(** ** The loops, run alone *)

Lemma read_loop_ok mem n : ∀ i,
  pc_ok c mem → zsum (Z.abs <$> vals c mem) < 2 ^ 63 → 0 ≤ i →
  i + Z.of_nat n = pc_num_nodes c →
  read_loop c mem n i (zsum (take (Z.to_nat i) (vals c mem))) = Ret (zsum (vals c mem)).
Proof.
  induction n as [|n IH]; intros i H Hb Hi E; cbn [read_loop].
  - rewrite take_ge; [done|]. rewrite vals_length. pose proof (pk_len _ _ H). lia.
  - destruct (read_turn_ok mem i (zsum (take (Z.to_nat i) (vals c mem))) H) as (x & Hx & Hr); [lia|].
    rewrite <-(zsum_take_S _ _ _ Hx), <-Z2Nat.inj_succ in Hr by lia.
    rewrite Hr; cbn [obind].
    + apply (IH (i + 1)); auto; lia.
    + pose proof (zsum_abs_take (vals c mem) (Z.to_nat (Z.succ i))).
      pose proof (zsum_abs (take (Z.to_nat (Z.succ i)) (vals c mem)) (2 ^ 63)). lia.
Qed.

Lemma reset_loop_ok n : ∀ i mem,
  pc_ok c mem → 0 ≤ i → i + Z.of_nat n = pc_num_nodes c →
  (∀ j x, 0 ≤ j < i → vals c mem !! Z.to_nat j = Some x → x = 0) →
  ∃ mem', reset_loop c n i mem = Ret mem' ∧ pc_ok c mem' ∧ Forall (.= 0) (vals c mem').
Proof.
  induction n as [|n IH]; intros i mem H Hi E Hz; cbn [reset_loop].
  - exists mem. split; [done|]. split; [done|]. apply Forall_lookup. intros j x Hj.
    pose proof (lookup_lt_Some _ _ _ Hj) as Hl. rewrite vals_length in Hl.
    pose proof (pk_len _ _ H). apply (Hz (Z.of_nat j)); [lia|]. by rewrite Nat2Z.id.
  - destruct (reset_turn_ok mem i H) as (mem1 & -> & H1 & Ev); [lia|]. cbn [obind].
    apply IH; auto; [lia..|]. intros j x Hj Hx. rewrite Ev in Hx.
    apply list_lookup_insert_Some in Hx as [(_ & <- & _)|[Hne Hx]]; [done|].
    apply (Hz j); [|done]. destruct (decide (j = i)); [by subst|lia].
Qed.
End invariant.

(** ** Specification: one integer *)

Inductive pc_op :=
| OpAdd (getcpu : option (Z * Z)) (v : Z)
| OpInc (getcpu : option (Z * Z))
| OpDec (getcpu : option (Z * Z))
| OpRead
| OpReset.

Definition op_delta (o : pc_op) : Z :=
  match o with OpAdd _ v => v | OpInc _ => 1 | OpDec _ => -1 | OpRead | OpReset => 0 end.

(** The values the reads of a run must return. *)
Fixpoint counter_spec (total : Z) (ops : list pc_op) : list Z :=
  match ops with
  | [] => []
  | OpRead :: ops => total :: counter_spec total ops
  | OpReset :: ops => counter_spec 0 ops
  | o :: ops => counter_spec (total + op_delta o) ops
  end.

Definition pc_exec_op (c : nkit_pcounter_t) (o : pc_op) (mem : memory) : outcome (list Z * memory) :=
  match o with
  | OpAdd g v => let* mem := nkit_pcounter_add c g v mem in Ret ([], mem)
  | OpInc g => let* mem := nkit_pcounter_inc c g mem in Ret ([], mem)
  | OpDec g => let* mem := nkit_pcounter_dec c g mem in Ret ([], mem)
  | OpRead => let* r := nkit_pcounter_read c mem in Ret ([r], mem)
  | OpReset => let* mem := nkit_pcounter_reset c mem in Ret ([], mem)
  end.

Fixpoint pc_exec (c : nkit_pcounter_t) (ops : list pc_op) (mem : memory) : outcome (list Z * memory) :=
  match ops with
  | [] => Ret ([], mem)
  | o :: ops =>
      let* r1 := pc_exec_op c o mem in
      let* r2 := pc_exec c ops r1.2 in
      Ret (r1.1 ++ r2.1, r2.2)
  end.

Definition magnitude (c : nkit_pcounter_t) (mem : memory) : Z := zsum (Z.abs <$> vals c mem).

Lemma magnitude_nonneg c mem : 0 ≤ magnitude c mem.
Proof. apply zsum_nonneg, Forall_fmap, Forall_true. intros. simpl. lia. Qed.

Lemma zsum_zero l : Forall (.= 0) l → zsum l = 0 ∧ zsum (Z.abs <$> l) = 0.
Proof. induction 1 as [|x l -> _ IH]; csimpl; lia. Qed.

Lemma add_total c mem g v :
  pc_ok c mem → magnitude c mem + Z.abs v < 2 ^ 63 →
  ∃ mem', nkit_pcounter_add c g v mem = Ret mem' ∧ pc_ok c mem' ∧
    zsum (vals c mem') = zsum (vals c mem) + v ∧
    magnitude c mem' ≤ magnitude c mem + Z.abs v.
Proof.
  intros H Hb. destruct (add_ok c mem g v H) as (x & mem' & E & H' & Hx & Ev).
  exists mem'. split; [done|]. split; [done|]. unfold magnitude in *.
  pose proof (zsum_insert (Z.abs <$> vals c mem) _ 0 (Z.abs x) ltac:(by rewrite list_lookup_fmap, Hx)) as Hi.
  assert (Hnn : 0 ≤ zsum (<[Z.to_nat (pc_node c g) := 0]> (Z.abs <$> vals c mem))).
  { apply zsum_nonneg, Forall_insert; [|lia]. apply Forall_fmap, Forall_true. intros. simpl. lia. }
  rewrite Ev, s64_small by lia. split.
  - rewrite (zsum_insert _ _ _ x) by done. lia.
  - rewrite list_fmap_insert, (zsum_insert _ _ _ (Z.abs x)) by by rewrite list_lookup_fmap, Hx. lia.
Qed.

> _Task details_: In full and without alteration, retype the entries above.

> _Task response_:
(** ** The loops, run alone *)

Lemma read_loop_ok mem n : ∀ i,
  pc_ok c mem → zsum (Z.abs <$> vals c mem) < 2 ^ 63 → 0 ≤ i →
  i + Z.of_nat n = pc_num_nodes c →
  read_loop c mem n i (zsum (take (Z.to_nat i) (vals c mem))) = Ret (zsum (vals c mem)).
Proof.
  induction n as [|n IH]; intros i H Hb Hi E; cbn [read_loop].
  - rewrite take_ge; [done|]. rewrite vals_length. pose proof (pk_len _ _ H). lia.
  - destruct (read_turn_ok mem i (zsum (take (Z.to_nat i) (vals c mem))) H) as (x & Hx & Hr); [lia|].
    rewrite <-(zsum_take_S _ _ _ Hx), <-Z2Nat.inj_succ in Hr by lia.
    rewrite Hr; cbn [obind].
    + apply (IH (i + 1)); auto; lia.
    + pose proof (zsum_abs_take (vals c mem) (Z.to_nat (Z.succ i))).
      pose proof (zsum_abs (take (Z.to_nat (Z.succ i)) (vals c mem)) (2 ^ 63)). lia.
Qed.

Lemma reset_loop_ok n : ∀ i mem,
  pc_ok c mem → 0 ≤ i → i + Z.of_nat n = pc_num_nodes c →
  (∀ j x, 0 ≤ j < i → vals c mem !! Z.to_nat j = Some x → x = 0) →
  ∃ mem', reset_loop c n i mem = Ret mem' ∧ pc_ok c mem' ∧ Forall (.= 0) (vals c mem').
Proof.
  induction n as [|n IH]; intros i mem H Hi E Hz; cbn [reset_loop].
  - exists mem. split; [done|]. split; [done|]. apply Forall_lookup. intros j x Hj.
    pose proof (lookup_lt_Some _ _ _ Hj) as Hl. rewrite vals_length in Hl.
    pose proof (pk_len _ _ H). apply (Hz (Z.of_nat j)); [lia|]. by rewrite Nat2Z.id.
  - destruct (reset_turn_ok mem i H) as (mem1 & -> & H1 & Ev); [lia|]. cbn [obind].
    apply IH; auto; [lia..|]. intros j x Hj Hx. rewrite Ev in Hx.
    apply list_lookup_insert_Some in Hx as [(_ & <- & _)|[Hne Hx]]; [done|].
    apply (Hz j); [|done]. destruct (decide (j = i)); [by subst|lia].
Qed.
End invariant.

(** ** Specification: one integer *)

Inductive pc_op :=
| OpAdd (getcpu : option (Z * Z)) (v : Z)
| OpInc (getcpu : option (Z * Z))
| OpDec (getcpu : option (Z * Z))
| OpRead
| OpReset.

Definition op_delta (o : pc_op) : Z :=
  match o with OpAdd _ v => v | OpInc _ => 1 | OpDec _ => -1 | OpRead | OpReset => 0 end.

(** The values the reads of a run must return. *)
Fixpoint counter_spec (total : Z) (ops : list pc_op) : list Z :=
  match ops with
  | [] => []
  | OpRead :: ops => total :: counter_spec total ops
  | OpReset :: ops => counter_spec 0 ops
  | o :: ops => counter_spec (total + op_delta o) ops
  end.

Definition pc_exec_op (c : nkit_pcounter_t) (o : pc_op) (mem : memory) : outcome (list Z * memory) :=
  match o with
  | OpAdd g v => let* mem := nkit_pcounter_add c g v mem in Ret ([], mem)
  | OpInc g => let* mem := nkit_pcounter_inc c g mem in Ret ([], mem)
  | OpDec g => let* mem := nkit_pcounter_dec c g mem in Ret ([], mem)
  | OpRead => let* r := nkit_pcounter_read c mem in Ret ([r], mem)
  | OpReset => let* mem := nkit_pcounter_reset c mem in Ret ([], mem)
  end.

Fixpoint pc_exec (c : nkit_pcounter_t) (ops : list pc_op) (mem : memory) : outcome (list Z * memory) :=
  match ops with
  | [] => Ret ([], mem)
  | o :: ops =>
      let* r1 := pc_exec_op c o mem in
      let* r2 := pc_exec c ops r1.2 in
      Ret (r1.1 ++ r2.1, r2.2)
  end.

Definition magnitude (c : nkit_pcounter_t) (mem : memory) : Z := zsum (Z.abs <$> vals c mem).

Lemma magnitude_nonneg c mem : 0 ≤ magnitude c mem.
Proof. apply zsum_nonneg, Forall_fmap, Forall_true. intros. simpl. lia. Qed.

Lemma zsum_zero l : Forall (.= 0) l → zsum l = 0 ∧ zsum (Z.abs <$> l) = 0.
Proof. induction 1 as [|x l -> _ IH]; csimpl; lia. Qed.

Lemma add_total c mem g v :
  pc_ok c mem → magnitude c mem + Z.abs v < 2 ^ 63 →
  ∃ mem', nkit_pcounter_add c g v mem = Ret mem' ∧ pc_ok c mem' ∧
    zsum (vals c mem') = zsum (vals c mem) + v ∧
    magnitude c mem' ≤ magnitude c mem + Z.abs v.
Proof.
  intros H Hb. destruct (add_ok c mem g v H) as (x & mem' & E & H' & Hx & Ev).
  exists mem'. split; [done|]. split; [done|]. unfold magnitude in *.
  pose proof (zsum_insert (Z.abs <$> vals c mem) _ 0 (Z.abs x) ltac:(by rewrite list_lookup_fmap, Hx)) as Hi.
  assert (Hnn : 0 ≤ zsum (<[Z.to_nat (pc_node c g) := 0]> (Z.abs <$> vals c mem))).
  { apply zsum_nonneg, Forall_insert; [|lia]. apply Forall_fmap, Forall_true. intros. simpl. lia. }
  rewrite Ev, s64_small by lia. split.
  - rewrite (zsum_insert _ _ _ x) by done. lia.
  - rewrite list_fmap_insert, (zsum_insert _ _ _ (Z.abs x)) by by rewrite list_lookup_fmap, Hx. lia.
Qed.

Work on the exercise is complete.